Exercise description:
Set down, please, exactly the lines below that run from the line with "else mret tt)." to the line with "(** The fold", both lines included.

##### Given entries #####

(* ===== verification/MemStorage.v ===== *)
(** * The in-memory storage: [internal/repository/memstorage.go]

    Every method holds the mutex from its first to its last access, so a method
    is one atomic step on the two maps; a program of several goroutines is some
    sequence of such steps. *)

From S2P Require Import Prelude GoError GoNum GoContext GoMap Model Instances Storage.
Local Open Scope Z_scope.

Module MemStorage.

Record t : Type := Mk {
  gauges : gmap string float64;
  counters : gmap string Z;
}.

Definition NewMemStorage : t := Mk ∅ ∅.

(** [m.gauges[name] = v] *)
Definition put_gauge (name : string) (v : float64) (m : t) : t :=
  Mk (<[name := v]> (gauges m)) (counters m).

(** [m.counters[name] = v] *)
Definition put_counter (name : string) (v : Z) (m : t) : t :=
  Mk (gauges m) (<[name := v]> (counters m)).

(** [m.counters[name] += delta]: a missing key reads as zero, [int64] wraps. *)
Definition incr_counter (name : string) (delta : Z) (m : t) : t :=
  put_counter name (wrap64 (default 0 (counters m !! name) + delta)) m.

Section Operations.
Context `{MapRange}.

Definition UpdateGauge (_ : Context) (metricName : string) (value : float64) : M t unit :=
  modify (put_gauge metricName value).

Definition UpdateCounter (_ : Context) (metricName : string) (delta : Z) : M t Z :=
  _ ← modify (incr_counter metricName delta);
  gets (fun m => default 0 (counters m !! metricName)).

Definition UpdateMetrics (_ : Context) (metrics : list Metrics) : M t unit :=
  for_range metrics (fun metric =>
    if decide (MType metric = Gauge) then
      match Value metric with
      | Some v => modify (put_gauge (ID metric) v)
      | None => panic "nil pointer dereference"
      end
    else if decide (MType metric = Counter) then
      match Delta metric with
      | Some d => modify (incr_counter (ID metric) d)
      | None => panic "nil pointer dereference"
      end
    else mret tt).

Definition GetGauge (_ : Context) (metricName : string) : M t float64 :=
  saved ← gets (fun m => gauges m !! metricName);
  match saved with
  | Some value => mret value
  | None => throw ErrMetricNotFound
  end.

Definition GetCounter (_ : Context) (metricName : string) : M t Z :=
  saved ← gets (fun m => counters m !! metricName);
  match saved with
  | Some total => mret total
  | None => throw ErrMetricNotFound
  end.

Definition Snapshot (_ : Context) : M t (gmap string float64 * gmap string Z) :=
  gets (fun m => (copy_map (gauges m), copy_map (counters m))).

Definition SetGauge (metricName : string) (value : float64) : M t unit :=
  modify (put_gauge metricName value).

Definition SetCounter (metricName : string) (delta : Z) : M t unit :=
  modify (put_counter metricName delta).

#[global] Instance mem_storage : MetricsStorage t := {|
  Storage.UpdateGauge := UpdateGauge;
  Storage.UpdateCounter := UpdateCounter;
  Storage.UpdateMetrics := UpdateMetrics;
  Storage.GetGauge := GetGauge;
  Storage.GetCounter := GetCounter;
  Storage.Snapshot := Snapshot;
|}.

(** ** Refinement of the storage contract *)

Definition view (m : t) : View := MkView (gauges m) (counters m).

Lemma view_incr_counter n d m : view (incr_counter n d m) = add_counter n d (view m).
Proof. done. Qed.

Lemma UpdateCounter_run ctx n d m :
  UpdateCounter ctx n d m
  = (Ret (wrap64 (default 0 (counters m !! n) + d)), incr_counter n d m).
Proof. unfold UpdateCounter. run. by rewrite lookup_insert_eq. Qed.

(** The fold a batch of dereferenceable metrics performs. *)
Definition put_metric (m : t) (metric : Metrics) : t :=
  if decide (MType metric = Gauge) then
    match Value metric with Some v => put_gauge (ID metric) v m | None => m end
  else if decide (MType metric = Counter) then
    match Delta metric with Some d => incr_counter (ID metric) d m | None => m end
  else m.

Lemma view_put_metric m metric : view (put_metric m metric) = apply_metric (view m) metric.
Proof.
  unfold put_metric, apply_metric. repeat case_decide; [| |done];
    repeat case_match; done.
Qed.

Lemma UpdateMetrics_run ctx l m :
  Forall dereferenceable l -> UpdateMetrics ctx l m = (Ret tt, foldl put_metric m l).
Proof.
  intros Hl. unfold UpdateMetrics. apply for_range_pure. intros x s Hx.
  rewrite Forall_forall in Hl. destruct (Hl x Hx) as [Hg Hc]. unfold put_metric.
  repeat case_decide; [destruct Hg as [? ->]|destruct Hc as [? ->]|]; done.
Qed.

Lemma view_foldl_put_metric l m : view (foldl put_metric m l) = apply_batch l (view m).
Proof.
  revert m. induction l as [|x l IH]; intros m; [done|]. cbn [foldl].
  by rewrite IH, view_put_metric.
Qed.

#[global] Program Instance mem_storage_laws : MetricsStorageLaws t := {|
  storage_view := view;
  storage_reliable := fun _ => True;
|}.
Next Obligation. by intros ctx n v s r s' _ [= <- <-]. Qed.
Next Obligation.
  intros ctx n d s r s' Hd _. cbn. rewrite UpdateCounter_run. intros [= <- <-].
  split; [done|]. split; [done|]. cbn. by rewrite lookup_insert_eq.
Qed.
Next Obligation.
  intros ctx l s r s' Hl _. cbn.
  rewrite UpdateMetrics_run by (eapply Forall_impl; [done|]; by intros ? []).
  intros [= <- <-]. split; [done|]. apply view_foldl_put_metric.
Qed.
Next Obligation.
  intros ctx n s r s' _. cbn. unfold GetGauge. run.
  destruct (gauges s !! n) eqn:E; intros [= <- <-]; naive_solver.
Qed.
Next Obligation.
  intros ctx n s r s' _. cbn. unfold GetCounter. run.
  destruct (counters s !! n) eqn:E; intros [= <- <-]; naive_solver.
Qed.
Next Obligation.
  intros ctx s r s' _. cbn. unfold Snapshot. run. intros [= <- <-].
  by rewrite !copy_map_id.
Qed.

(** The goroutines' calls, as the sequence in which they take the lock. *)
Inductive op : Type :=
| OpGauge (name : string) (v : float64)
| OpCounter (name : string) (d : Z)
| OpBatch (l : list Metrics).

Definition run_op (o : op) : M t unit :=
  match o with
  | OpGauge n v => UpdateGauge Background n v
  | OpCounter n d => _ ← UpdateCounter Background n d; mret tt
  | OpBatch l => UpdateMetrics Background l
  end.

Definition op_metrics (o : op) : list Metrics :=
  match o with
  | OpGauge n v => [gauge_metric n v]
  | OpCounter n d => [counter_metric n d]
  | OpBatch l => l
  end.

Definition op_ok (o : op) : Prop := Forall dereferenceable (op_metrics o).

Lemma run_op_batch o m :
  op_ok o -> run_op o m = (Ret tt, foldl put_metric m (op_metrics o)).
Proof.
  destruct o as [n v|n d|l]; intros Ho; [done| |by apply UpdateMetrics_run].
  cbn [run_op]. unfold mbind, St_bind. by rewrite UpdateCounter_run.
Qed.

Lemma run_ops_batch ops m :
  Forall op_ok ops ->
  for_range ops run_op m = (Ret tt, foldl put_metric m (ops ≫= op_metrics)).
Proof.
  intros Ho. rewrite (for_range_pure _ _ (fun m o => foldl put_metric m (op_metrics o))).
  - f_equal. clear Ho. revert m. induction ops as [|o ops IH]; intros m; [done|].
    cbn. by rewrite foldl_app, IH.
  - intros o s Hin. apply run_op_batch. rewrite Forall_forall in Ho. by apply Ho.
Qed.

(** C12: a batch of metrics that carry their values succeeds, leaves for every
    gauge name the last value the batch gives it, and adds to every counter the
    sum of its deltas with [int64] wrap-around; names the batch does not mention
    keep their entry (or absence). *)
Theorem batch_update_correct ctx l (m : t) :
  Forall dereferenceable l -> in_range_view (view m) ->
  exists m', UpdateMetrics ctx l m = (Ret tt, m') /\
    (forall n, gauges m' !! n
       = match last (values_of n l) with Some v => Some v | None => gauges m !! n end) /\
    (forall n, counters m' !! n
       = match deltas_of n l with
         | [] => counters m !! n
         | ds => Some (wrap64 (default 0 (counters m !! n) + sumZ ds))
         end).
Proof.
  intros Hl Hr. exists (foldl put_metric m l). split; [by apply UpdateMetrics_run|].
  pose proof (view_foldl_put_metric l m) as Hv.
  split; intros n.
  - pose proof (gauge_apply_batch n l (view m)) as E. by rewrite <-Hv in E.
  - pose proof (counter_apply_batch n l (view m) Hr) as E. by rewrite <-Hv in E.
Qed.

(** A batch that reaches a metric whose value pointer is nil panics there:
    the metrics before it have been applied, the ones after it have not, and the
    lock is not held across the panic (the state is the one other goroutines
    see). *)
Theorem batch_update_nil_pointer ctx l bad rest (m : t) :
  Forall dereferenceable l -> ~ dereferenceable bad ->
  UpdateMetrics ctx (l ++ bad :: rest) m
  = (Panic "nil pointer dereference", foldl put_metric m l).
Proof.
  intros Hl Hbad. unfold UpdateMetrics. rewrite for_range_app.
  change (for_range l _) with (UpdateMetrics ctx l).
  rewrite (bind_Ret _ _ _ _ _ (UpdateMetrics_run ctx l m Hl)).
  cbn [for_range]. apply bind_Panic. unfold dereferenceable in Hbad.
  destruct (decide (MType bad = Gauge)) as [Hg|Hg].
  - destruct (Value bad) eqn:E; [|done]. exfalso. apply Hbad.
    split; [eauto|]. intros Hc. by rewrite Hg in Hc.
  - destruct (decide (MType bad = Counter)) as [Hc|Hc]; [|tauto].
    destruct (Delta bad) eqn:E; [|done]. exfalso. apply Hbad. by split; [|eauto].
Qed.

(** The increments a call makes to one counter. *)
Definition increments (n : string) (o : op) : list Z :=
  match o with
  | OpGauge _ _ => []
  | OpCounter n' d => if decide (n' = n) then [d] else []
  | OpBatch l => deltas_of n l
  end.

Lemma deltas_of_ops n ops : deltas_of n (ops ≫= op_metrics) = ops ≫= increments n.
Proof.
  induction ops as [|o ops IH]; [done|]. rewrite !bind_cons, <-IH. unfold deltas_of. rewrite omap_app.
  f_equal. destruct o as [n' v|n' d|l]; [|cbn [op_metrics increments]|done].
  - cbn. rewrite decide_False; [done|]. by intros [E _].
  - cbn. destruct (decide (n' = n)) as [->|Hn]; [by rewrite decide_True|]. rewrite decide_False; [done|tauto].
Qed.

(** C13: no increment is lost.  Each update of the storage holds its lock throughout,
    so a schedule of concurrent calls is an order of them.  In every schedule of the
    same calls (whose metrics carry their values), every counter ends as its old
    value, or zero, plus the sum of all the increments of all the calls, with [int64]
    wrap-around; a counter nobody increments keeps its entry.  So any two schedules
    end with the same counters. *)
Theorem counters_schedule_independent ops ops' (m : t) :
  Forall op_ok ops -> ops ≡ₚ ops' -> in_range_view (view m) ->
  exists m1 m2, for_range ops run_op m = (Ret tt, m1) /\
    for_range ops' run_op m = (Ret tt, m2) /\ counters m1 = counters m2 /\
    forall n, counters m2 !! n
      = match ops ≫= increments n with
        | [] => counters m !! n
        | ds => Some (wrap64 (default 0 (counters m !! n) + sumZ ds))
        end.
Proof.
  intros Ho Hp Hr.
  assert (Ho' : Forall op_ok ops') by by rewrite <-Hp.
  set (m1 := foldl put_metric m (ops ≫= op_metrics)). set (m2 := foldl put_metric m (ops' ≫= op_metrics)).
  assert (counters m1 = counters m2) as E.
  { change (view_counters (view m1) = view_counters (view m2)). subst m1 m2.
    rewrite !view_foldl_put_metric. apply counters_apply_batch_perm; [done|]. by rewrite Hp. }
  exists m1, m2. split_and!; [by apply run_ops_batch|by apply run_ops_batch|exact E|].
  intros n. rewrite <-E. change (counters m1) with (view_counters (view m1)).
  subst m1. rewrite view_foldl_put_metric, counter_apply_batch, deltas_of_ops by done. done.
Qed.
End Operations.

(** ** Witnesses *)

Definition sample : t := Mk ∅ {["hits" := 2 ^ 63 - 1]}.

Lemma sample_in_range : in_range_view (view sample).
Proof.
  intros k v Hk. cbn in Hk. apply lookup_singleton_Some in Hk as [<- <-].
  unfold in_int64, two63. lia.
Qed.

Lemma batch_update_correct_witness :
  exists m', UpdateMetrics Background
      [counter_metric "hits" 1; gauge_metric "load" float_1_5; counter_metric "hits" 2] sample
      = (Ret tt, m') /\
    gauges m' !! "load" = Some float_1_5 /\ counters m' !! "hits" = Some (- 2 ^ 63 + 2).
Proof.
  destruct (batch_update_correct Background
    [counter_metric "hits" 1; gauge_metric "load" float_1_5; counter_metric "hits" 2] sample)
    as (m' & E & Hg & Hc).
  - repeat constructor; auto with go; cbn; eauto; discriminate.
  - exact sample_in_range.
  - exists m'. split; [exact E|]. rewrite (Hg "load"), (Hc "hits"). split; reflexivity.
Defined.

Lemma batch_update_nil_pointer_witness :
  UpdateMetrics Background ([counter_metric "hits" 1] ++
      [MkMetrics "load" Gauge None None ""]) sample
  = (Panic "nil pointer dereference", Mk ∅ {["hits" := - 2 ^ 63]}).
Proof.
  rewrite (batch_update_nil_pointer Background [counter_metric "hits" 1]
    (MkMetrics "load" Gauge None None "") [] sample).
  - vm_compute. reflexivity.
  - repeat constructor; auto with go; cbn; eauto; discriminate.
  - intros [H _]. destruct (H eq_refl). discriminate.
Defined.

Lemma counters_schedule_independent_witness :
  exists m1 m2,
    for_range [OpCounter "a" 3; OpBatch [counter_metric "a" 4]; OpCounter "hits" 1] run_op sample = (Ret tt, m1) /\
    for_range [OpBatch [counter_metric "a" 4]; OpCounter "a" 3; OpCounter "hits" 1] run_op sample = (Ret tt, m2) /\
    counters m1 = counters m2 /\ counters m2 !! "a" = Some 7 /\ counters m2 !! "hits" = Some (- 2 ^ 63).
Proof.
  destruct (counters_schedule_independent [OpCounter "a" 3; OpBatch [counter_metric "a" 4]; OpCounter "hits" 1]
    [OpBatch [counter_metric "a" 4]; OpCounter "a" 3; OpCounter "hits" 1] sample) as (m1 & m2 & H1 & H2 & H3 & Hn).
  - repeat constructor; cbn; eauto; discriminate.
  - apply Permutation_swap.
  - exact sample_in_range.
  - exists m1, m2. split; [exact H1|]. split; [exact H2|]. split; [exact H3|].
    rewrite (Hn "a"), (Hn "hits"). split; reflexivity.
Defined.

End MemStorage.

#####

Solution for this exercise:
    else mret tt).

Definition GetGauge (_ : Context) (metricName : string) : M t float64 :=
  saved ← gets (fun m => gauges m !! metricName);
  match saved with
  | Some value => mret value
  | None => throw ErrMetricNotFound
  end.

Definition GetCounter (_ : Context) (metricName : string) : M t Z :=
  saved ← gets (fun m => counters m !! metricName);
  match saved with
  | Some total => mret total
  | None => throw ErrMetricNotFound
  end.

Definition Snapshot (_ : Context) : M t (gmap string float64 * gmap string Z) :=
  gets (fun m => (copy_map (gauges m), copy_map (counters m))).

Definition SetGauge (metricName : string) (value : float64) : M t unit :=
  modify (put_gauge metricName value).

Definition SetCounter (metricName : string) (delta : Z) : M t unit :=
  modify (put_counter metricName delta).

#[global] Instance mem_storage : MetricsStorage t := {|
  Storage.UpdateGauge := UpdateGauge;
  Storage.UpdateCounter := UpdateCounter;
  Storage.UpdateMetrics := UpdateMetrics;
  Storage.GetGauge := GetGauge;
  Storage.GetCounter := GetCounter;
  Storage.Snapshot := Snapshot;
|}.

(** ** Refinement of the storage contract *)

Definition view (m : t) : View := MkView (gauges m) (counters m).

Lemma view_incr_counter n d m : view (incr_counter n d m) = add_counter n d (view m).
Proof. done. Qed.

Lemma UpdateCounter_run ctx n d m :
  UpdateCounter ctx n d m
  = (Ret (wrap64 (default 0 (counters m !! n) + d)), incr_counter n d m).
Proof. unfold UpdateCounter. run. by rewrite lookup_insert_eq. Qed.

(** The fold a batch of dereferenceable metrics performs. *)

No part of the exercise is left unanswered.